Stored data entries
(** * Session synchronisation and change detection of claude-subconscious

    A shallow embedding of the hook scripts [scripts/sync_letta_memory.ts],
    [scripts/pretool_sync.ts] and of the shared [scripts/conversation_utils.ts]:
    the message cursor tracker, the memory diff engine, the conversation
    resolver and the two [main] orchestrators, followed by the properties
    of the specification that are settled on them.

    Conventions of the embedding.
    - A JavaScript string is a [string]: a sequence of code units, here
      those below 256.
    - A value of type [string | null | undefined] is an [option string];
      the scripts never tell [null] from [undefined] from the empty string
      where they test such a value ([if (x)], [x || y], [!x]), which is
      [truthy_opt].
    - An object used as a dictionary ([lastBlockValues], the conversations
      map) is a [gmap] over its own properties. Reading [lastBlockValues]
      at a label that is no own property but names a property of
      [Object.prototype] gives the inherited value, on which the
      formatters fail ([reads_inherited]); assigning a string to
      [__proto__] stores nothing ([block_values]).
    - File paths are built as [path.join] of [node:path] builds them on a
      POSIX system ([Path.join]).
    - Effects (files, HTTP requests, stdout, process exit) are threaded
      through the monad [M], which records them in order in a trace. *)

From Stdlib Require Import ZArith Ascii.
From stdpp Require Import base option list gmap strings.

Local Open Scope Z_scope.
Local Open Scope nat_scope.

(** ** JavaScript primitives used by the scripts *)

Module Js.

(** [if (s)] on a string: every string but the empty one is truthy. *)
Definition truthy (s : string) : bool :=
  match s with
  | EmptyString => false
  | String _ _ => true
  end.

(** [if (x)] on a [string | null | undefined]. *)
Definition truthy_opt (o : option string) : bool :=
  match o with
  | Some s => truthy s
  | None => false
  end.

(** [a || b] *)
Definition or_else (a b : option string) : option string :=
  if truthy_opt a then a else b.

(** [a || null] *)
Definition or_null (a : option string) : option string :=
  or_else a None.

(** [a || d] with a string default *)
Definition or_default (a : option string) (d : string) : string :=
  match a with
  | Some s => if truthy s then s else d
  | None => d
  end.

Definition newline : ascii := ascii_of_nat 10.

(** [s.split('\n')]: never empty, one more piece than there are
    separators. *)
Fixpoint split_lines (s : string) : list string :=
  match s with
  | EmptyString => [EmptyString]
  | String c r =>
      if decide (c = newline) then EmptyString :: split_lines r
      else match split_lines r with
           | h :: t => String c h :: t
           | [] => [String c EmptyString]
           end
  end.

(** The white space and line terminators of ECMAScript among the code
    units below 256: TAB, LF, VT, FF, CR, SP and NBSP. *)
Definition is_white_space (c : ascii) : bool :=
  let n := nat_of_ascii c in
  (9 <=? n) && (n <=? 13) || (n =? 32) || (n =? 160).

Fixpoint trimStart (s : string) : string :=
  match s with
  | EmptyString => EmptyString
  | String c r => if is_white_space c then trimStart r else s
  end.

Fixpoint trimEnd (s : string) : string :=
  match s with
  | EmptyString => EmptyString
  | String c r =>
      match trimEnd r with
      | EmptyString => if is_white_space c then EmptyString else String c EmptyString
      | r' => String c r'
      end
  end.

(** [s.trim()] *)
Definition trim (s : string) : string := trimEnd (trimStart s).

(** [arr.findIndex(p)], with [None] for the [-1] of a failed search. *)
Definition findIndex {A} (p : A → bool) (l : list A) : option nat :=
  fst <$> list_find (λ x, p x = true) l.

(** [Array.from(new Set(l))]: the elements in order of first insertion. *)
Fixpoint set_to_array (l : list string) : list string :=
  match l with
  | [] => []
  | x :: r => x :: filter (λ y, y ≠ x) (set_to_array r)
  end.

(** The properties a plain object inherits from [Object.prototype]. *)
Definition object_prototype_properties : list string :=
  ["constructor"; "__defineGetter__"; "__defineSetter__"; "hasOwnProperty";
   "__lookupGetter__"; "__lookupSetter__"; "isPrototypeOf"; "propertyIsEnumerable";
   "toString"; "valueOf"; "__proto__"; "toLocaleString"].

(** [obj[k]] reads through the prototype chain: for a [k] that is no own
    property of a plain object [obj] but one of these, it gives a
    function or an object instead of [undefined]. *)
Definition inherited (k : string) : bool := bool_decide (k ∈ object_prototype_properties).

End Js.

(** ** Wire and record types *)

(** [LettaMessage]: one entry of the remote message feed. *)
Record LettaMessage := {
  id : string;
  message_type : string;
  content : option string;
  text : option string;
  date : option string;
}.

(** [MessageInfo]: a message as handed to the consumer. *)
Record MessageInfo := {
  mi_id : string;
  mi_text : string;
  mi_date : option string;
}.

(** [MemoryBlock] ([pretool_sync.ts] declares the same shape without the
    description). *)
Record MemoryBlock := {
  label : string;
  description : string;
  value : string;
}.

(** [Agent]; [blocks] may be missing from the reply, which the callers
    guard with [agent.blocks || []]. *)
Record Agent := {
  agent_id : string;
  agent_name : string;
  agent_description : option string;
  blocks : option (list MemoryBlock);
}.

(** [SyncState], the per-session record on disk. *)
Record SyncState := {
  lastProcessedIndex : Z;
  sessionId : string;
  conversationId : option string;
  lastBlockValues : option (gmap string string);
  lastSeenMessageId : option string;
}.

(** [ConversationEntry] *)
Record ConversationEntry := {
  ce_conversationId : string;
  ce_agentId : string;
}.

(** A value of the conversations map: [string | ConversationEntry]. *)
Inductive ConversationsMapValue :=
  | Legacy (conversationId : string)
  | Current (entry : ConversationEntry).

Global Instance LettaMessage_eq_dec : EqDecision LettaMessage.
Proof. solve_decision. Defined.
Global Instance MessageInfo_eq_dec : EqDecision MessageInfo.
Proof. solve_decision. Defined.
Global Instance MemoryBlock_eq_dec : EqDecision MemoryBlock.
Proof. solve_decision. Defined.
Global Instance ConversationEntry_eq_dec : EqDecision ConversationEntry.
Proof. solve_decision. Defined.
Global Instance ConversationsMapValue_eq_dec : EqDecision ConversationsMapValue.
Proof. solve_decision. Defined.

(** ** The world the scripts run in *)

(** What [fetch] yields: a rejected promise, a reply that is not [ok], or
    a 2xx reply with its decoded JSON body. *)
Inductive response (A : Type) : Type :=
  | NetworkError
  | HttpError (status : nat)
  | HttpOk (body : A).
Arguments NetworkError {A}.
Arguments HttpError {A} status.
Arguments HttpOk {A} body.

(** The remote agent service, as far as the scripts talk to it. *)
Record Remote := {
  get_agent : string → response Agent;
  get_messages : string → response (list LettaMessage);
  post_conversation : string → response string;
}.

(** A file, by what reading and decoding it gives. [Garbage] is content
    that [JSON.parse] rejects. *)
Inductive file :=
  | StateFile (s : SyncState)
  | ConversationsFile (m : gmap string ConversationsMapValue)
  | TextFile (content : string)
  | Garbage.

## [AIM OF THE TASK]
Copy out every entry again, exactly as it was given.

## [THE ANSWER]
(** * Session synchronisation and change detection of claude-subconscious

    A shallow embedding of the hook scripts [scripts/sync_letta_memory.ts],
    [scripts/pretool_sync.ts] and of the shared [scripts/conversation_utils.ts]:
    the message cursor tracker, the memory diff engine, the conversation
    resolver and the two [main] orchestrators, followed by the properties
    of the specification that are settled on them.

    Conventions of the embedding.
    - A JavaScript string is a [string]: a sequence of code units, here
      those below 256.
    - A value of type [string | null | undefined] is an [option string];
      the scripts never tell [null] from [undefined] from the empty string
      where they test such a value ([if (x)], [x || y], [!x]), which is
      [truthy_opt].
    - An object used as a dictionary ([lastBlockValues], the conversations
      map) is a [gmap] over its own properties. Reading [lastBlockValues]
      at a label that is no own property but names a property of
      [Object.prototype] gives the inherited value, on which the
      formatters fail ([reads_inherited]); assigning a string to
      [__proto__] stores nothing ([block_values]).
    - File paths are built as [path.join] of [node:path] builds them on a
      POSIX system ([Path.join]).
    - Effects (files, HTTP requests, stdout, process exit) are threaded
      through the monad [M], which records them in order in a trace. *)

From Stdlib Require Import ZArith Ascii.
From stdpp Require Import base option list gmap strings.

Local Open Scope Z_scope.
Local Open Scope nat_scope.

(** ** JavaScript primitives used by the scripts *)

Module Js.

(** [if (s)] on a string: every string but the empty one is truthy. *)
Definition truthy (s : string) : bool :=
  match s with
  | EmptyString => false
  | String _ _ => true
  end.

(** [if (x)] on a [string | null | undefined]. *)
Definition truthy_opt (o : option string) : bool :=
  match o with
  | Some s => truthy s
  | None => false
  end.

(** [a || b] *)
Definition or_else (a b : option string) : option string :=
  if truthy_opt a then a else b.

(** [a || null] *)
Definition or_null (a : option string) : option string :=
  or_else a None.

(** [a || d] with a string default *)
Definition or_default (a : option string) (d : string) : string :=
  match a with
  | Some s => if truthy s then s else d
  | None => d
  end.

Definition newline : ascii := ascii_of_nat 10.

(** [s.split('\n')]: never empty, one more piece than there are
    separators. *)
Fixpoint split_lines (s : string) : list string :=
  match s with
  | EmptyString => [EmptyString]
  | String c r =>
      if decide (c = newline) then EmptyString :: split_lines r
      else match split_lines r with
           | h :: t => String c h :: t
           | [] => [String c EmptyString]
           end
  end.

(** The white space and line terminators of ECMAScript among the code
    units below 256: TAB, LF, VT, FF, CR, SP and NBSP. *)
Definition is_white_space (c : ascii) : bool :=
  let n := nat_of_ascii c in
  (9 <=? n) && (n <=? 13) || (n =? 32) || (n =? 160).

Fixpoint trimStart (s : string) : string :=
  match s with
  | EmptyString => EmptyString
  | String c r => if is_white_space c then trimStart r else s
  end.

Fixpoint trimEnd (s : string) : string :=
  match s with
  | EmptyString => EmptyString
  | String c r =>
      match trimEnd r with
      | EmptyString => if is_white_space c then EmptyString else String c EmptyString
      | r' => String c r'
      end
  end.

(** [s.trim()] *)
Definition trim (s : string) : string := trimEnd (trimStart s).

(** [arr.findIndex(p)], with [None] for the [-1] of a failed search. *)
Definition findIndex {A} (p : A → bool) (l : list A) : option nat :=
  fst <$> list_find (λ x, p x = true) l.

(** [Array.from(new Set(l))]: the elements in order of first insertion. *)
Fixpoint set_to_array (l : list string) : list string :=
  match l with
  | [] => []
  | x :: r => x :: filter (λ y, y ≠ x) (set_to_array r)
  end.

(** The properties a plain object inherits from [Object.prototype]. *)
Definition object_prototype_properties : list string :=
  ["constructor"; "__defineGetter__"; "__defineSetter__"; "hasOwnProperty";
   "__lookupGetter__"; "__lookupSetter__"; "isPrototypeOf"; "propertyIsEnumerable";
   "toString"; "valueOf"; "__proto__"; "toLocaleString"].

(** [obj[k]] reads through the prototype chain: for a [k] that is no own
    property of a plain object [obj] but one of these, it gives a
    function or an object instead of [undefined]. *)
Definition inherited (k : string) : bool := bool_decide (k ∈ object_prototype_properties).

End Js.

(** ** Wire and record types *)

(** [LettaMessage]: one entry of the remote message feed. *)
Record LettaMessage := {
  id : string;
  message_type : string;
  content : option string;
  text : option string;
  date : option string;
}.

(** [MessageInfo]: a message as handed to the consumer. *)
Record MessageInfo := {
  mi_id : string;
  mi_text : string;
  mi_date : option string;
}.

(** [MemoryBlock] ([pretool_sync.ts] declares the same shape without the
    description). *)
Record MemoryBlock := {
  label : string;
  description : string;
  value : string;
}.

(** [Agent]; [blocks] may be missing from the reply, which the callers
    guard with [agent.blocks || []]. *)
Record Agent := {
  agent_id : string;
  agent_name : string;
  agent_description : option string;
  blocks : option (list MemoryBlock);
}.

(** [SyncState], the per-session record on disk. *)
Record SyncState := {
  lastProcessedIndex : Z;
  sessionId : string;
  conversationId : option string;
  lastBlockValues : option (gmap string string);
  lastSeenMessageId : option string;
}.

(** [ConversationEntry] *)
Record ConversationEntry := {
  ce_conversationId : string;
  ce_agentId : string;
}.

(** A value of the conversations map: [string | ConversationEntry]. *)
Inductive ConversationsMapValue :=
  | Legacy (conversationId : string)
  | Current (entry : ConversationEntry).

Global Instance LettaMessage_eq_dec : EqDecision LettaMessage.
Proof. solve_decision. Defined.
Global Instance MessageInfo_eq_dec : EqDecision MessageInfo.
Proof. solve_decision. Defined.
Global Instance MemoryBlock_eq_dec : EqDecision MemoryBlock.
Proof. solve_decision. Defined.
Global Instance ConversationEntry_eq_dec : EqDecision ConversationEntry.
Proof. solve_decision. Defined.
Global Instance ConversationsMapValue_eq_dec : EqDecision ConversationsMapValue.
Proof. solve_decision. Defined.

(** ** The world the scripts run in *)

(** What [fetch] yields: a rejected promise, a reply that is not [ok], or
    a 2xx reply with its decoded JSON body. *)
Inductive response (A : Type) : Type :=
  | NetworkError
  | HttpError (status : nat)
  | HttpOk (body : A).
Arguments NetworkError {A}.
Arguments HttpError {A} status.
Arguments HttpOk {A} body.

(** The remote agent service, as far as the scripts talk to it. *)
Record Remote := {
  get_agent : string → response Agent;
  get_messages : string → response (list LettaMessage);
  post_conversation : string → response string;
}.

(** A file, by what reading and decoding it gives. [Garbage] is content
    that [JSON.parse] rejects. *)
Inductive file :=
  | StateFile (s : SyncState)
  | ConversationsFile (m : gmap string ConversationsMapValue)
  | TextFile (content : string)
  | Garbage.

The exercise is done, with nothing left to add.